# UFCFVQ-15-M Programming for Data Science (Autumn 2023)


## Student Id:

# Programming Task 1

### Requirement FR1 - Develop a function to read a single column from a CSV file

In [1]:
def read_column(file_name, column_number):
    """
    Reads a single specified column of data from a CSV file.

    PARAMETERS
    - file_name (String): The name of the CSV file.
    - column_number (Integer): The number of the column to read (0-based).

    RETURNS: 
    - column_name (String): the column name
    - selected_column_values (List): a List containing all the specified column's data values.
    """

    # The rows of the file
    rows = []
    # The values of the selected column
    selected_column_values = []

    with open(file_name,"r", encoding='utf-8-sig') as file:
        
        # Iterate through each line of the CSV file
        for row in file:
            # Drop the escape characters at the end of the elements. Split each row into a list of values.
            rows.append(row.strip().split(","))

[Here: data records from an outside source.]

Lemma set_fields_Copy (h : gmap nat CSet) p T d0 d u c :
  h !! p = Some T →
  set_Capacity (set_Usage (set_Data (set_Data h p d0) p d) p u) p c
  = <[p := mkCSet c u d]> h.
Proof.
  intros HT. unfold set_Capacity, set_Data, set_Usage. apply map_eq. intros i.
  rewrite !lookup_alter, lookup_insert. destruct (decide (p = i)) as [->|]; [|done].
  rewrite !decide_True by done. by rewrite HT.
Qed.

(** X22. [CSet_Copy] from a proper source of positive capacity into a
    different object, with the allocation succeeding: the call returns
    true, the target becomes equal to the source (same capacity, same
    [Usage], a block with the same cells, filler included), whatever it
    held before and whether or not it was proper, and no other object of
    the store changes; [CSet_Equals] then answers true on the two.  When
    both pointers are equal the call returns true at once and changes
    nothing. *)
Theorem CSet_Copy_correct (h : gmap nat CSet) pT pS T S :
  pT ≠ pS → h !! pT = Some T → h !! pS = Some S →
  proper S → 0 < Capacity S →
  CSet_Copy true h pT pS = Some (true, <[pT := S]> h) ∧
  <[pT := S]> h !! pT = Some S ∧
  <[pT := S]> h !! pS = Some S ∧
  (∀ p, p ≠ pT → <[pT := S]> h !! p = h !! p) ∧
  CSet_Equals S S = Some true ∧
  (∀ ok, CSet_Copy ok h pS pS = Some (true, h)).
Proof.
  intros Hne HT HS Hp Hpos. split_and!.
  - destruct (proper_Block S Hp Hpos) as (d & Hd & Hdl).
    pose proof Hp as ((Hu & Hc) & _).
    unfold CSet_Copy. rewrite decide_False by done. rewrite HT, HS. cbn [mbind option_bind].
    rewrite (lookup_set_Data h pT _ T) by done. cbn [mbind option_bind Data malloc].
    rewrite (Copy_loop_spec S d) with (i := 0%nat);
      [|done|lia|lia|rewrite length_replicate; lia|lia|lia|by rewrite !take_0].
    cbn [mbind option_bind]. rewrite (set_fields_Copy h pT T) by done.
    do 3 f_equal. destruct S as [c u dS]. cbn [Capacity Usage Data] in *. by subst.
  - apply lookup_insert_eq.
  - by rewrite lookup_insert_ne.
  - intros p Hp'. by rewrite lookup_insert_ne.
  - rewrite CSet_Equals_spec by done. by rewrite bool_decide_eq_true_2.
  - intros ok. unfold CSet_Copy. by rewrite decide_True.
Qed.

Lemma CSet_Copy_correct_witness :
  CSet_Copy true (three_sets set_5 set_1_3_5 set_1_2) 0 1
  = Some (true, <[0%nat := set_1_3_5]> (three_sets set_5 set_1_3_5 set_1_2)).
Proof.
  apply (CSet_Copy_correct (three_sets set_5 set_1_3_5 set_1_2) 0 1 set_5 set_1_3_5);
    [discriminate | reflexivity | reflexivity | exact set_1_3_5_proper | reflexivity].
Defined.

(** X23. [CSet_Copy] from a proper source of capacity 0 into a different
    object, when [malloc(0)] returns a non-null pointer: the call returns
    true and leaves [Capacity = 0], [Usage = 0] and a block without cells
    in the target, which is then not proper (a capacity of 0 requires
    [Data = NULL]). *)
Theorem CSet_Copy_zero_capacity (h : gmap nat CSet) pT pS T S :
  pT ≠ pS → h !! pT = Some T → h !! pS = Some S →
  proper S → Capacity S = 0 →
  CSet_Copy true h pT pS = Some (true, <[pT := zero_block_set]> h) ∧
  ¬ proper zero_block_set.
Proof.
  intros Hne HT HS Hp Hzero. split; [|apply zero_block_set_improper].
  pose proof Hp as ((Hu & Hc) & _).
  unfold CSet_Copy. rewrite decide_False by done. rewrite HT, HS. cbn [mbind option_bind].
  rewrite (lookup_set_Data h pT _ T) by done. rewrite Hzero.
  change (Z.to_nat 0) with 0%nat.
  cbn [mbind option_bind Data malloc replicate Copy_loop].
  rewrite Hzero. rewrite decide_False by lia. cbn [mbind option_bind].
  rewrite (set_fields_Copy h pT T) by done.
  do 3 f_equal. unfold zero_block_set. f_equal. lia.
Qed.

Lemma CSet_Copy_zero_capacity_witness :
  CSet_Copy true (three_sets set_5 empty_set set_1_2) 0 1
  = Some (true, <[0%nat := zero_block_set]> (three_sets set_5 empty_set set_1_2)).
Proof.
  apply (CSet_Copy_zero_capacity (three_sets set_5 empty_set set_1_2) 0 1 set_5 empty_set);
    [discriminate | reflexivity | reflexivity | exact empty_set_proper | reflexivity].
Defined.

(** ** CSet_Insert, growth path, capacities from 2^31 on *)

Lemma store_overrun d (k : nat) v : (length d ≤ k)%nat → store (Block d) (Z.of_nat k) v = None.
Proof. intros. unfold store. by rewrite decide_False by lia. Qed.

(** A new block with no more cells than the old set has values cannot
    receive the [Usage + 1] cells that the copy loop writes. *)
Lemma Insert_merge_overrun d (n : nat) v :
  (n ≤ length d)%nat → Z.of_nat n < UINT32_MAX →
  ∀ fuel (i j : nat) new,
    (length new ≤ n)%nat → (j ≤ i ≤ length new)%nat →
    Insert_merge fuel (Block d) (Z.of_nat n) v (Block new) (Z.of_nat (S n))
                 (Z.of_nat i) (Z.of_nat j) = None.
Proof.
  intros Hlen Hmax. induction fuel as [|fuel IH]; intros i j new Hnew Hij; [done|].
  cbn [Insert_merge]. rewrite decide_True by lia.
  destruct (decide (Z.of_nat j < Z.of_nat n)) as [Hj|Hj].
  - assert (is_Some (d !! j)) as [x Hx] by (apply lookup_lt_is_Some; lia).
    rewrite load_nat, Hx. cbn [mbind option_bind].
    destruct (decide (i = length new)) as [->|Hne].
    + rewrite !store_overrun by lia. by destruct (bool_decide (x < v)).
    + rewrite !store_nat by lia. cbn [mbind option_bind]. rewrite !u32_succ by lia.
      destruct (bool_decide (x < v)); apply IH; rewrite ?length_insert; lia.
  - cbn [mbind option_bind]. destruct (decide (i = length new)) as [->|Hne].
    + by rewrite store_overrun by lia.
    + rewrite store_nat by lia. cbn [mbind option_bind]. rewrite u32_succ by lia.
      apply IH; rewrite ?length_insert; lia.
Qed.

    # Total number of columns 0-based
    total_columns = len(rows[0]) - 1

    if column_number < 0 or column_number > total_columns:
        raise ValueError("Please enter a column number between 0 and " + str(total_columns))
    else:
        for i in range(0, len(rows)):
            if i == 0:
                column_name = rows[i][column_number]
            else:
                selected_column_values.append(int(rows[i][column_number]))
            
        return column_name, selected_column_values

### Requirement FR2 - Develop a function to read CSV data from a file into memory

In [2]:
def read_to_dictionary(file_name):
    """
    Reads all columns of data from the data file and add them to a Dictionary data structure.
    Makes use of the read_column() function.

    PARAMETERS
    - file_name (String): The name of the CSV file.

    RETURNS
    - dictionary_output (Dictionary): The dictionary contains one entry for each column in the CSV data file.
    """
    dictionary_output = {}

    total_column_number = 0

    # Get the total number of the columns in the csv file and assign the result to the total_column_number.
    with open(file_name,"r", encoding='utf-8-sig') as file:
        columns = file.readline().strip().split(",")
        total_column_number = len(columns)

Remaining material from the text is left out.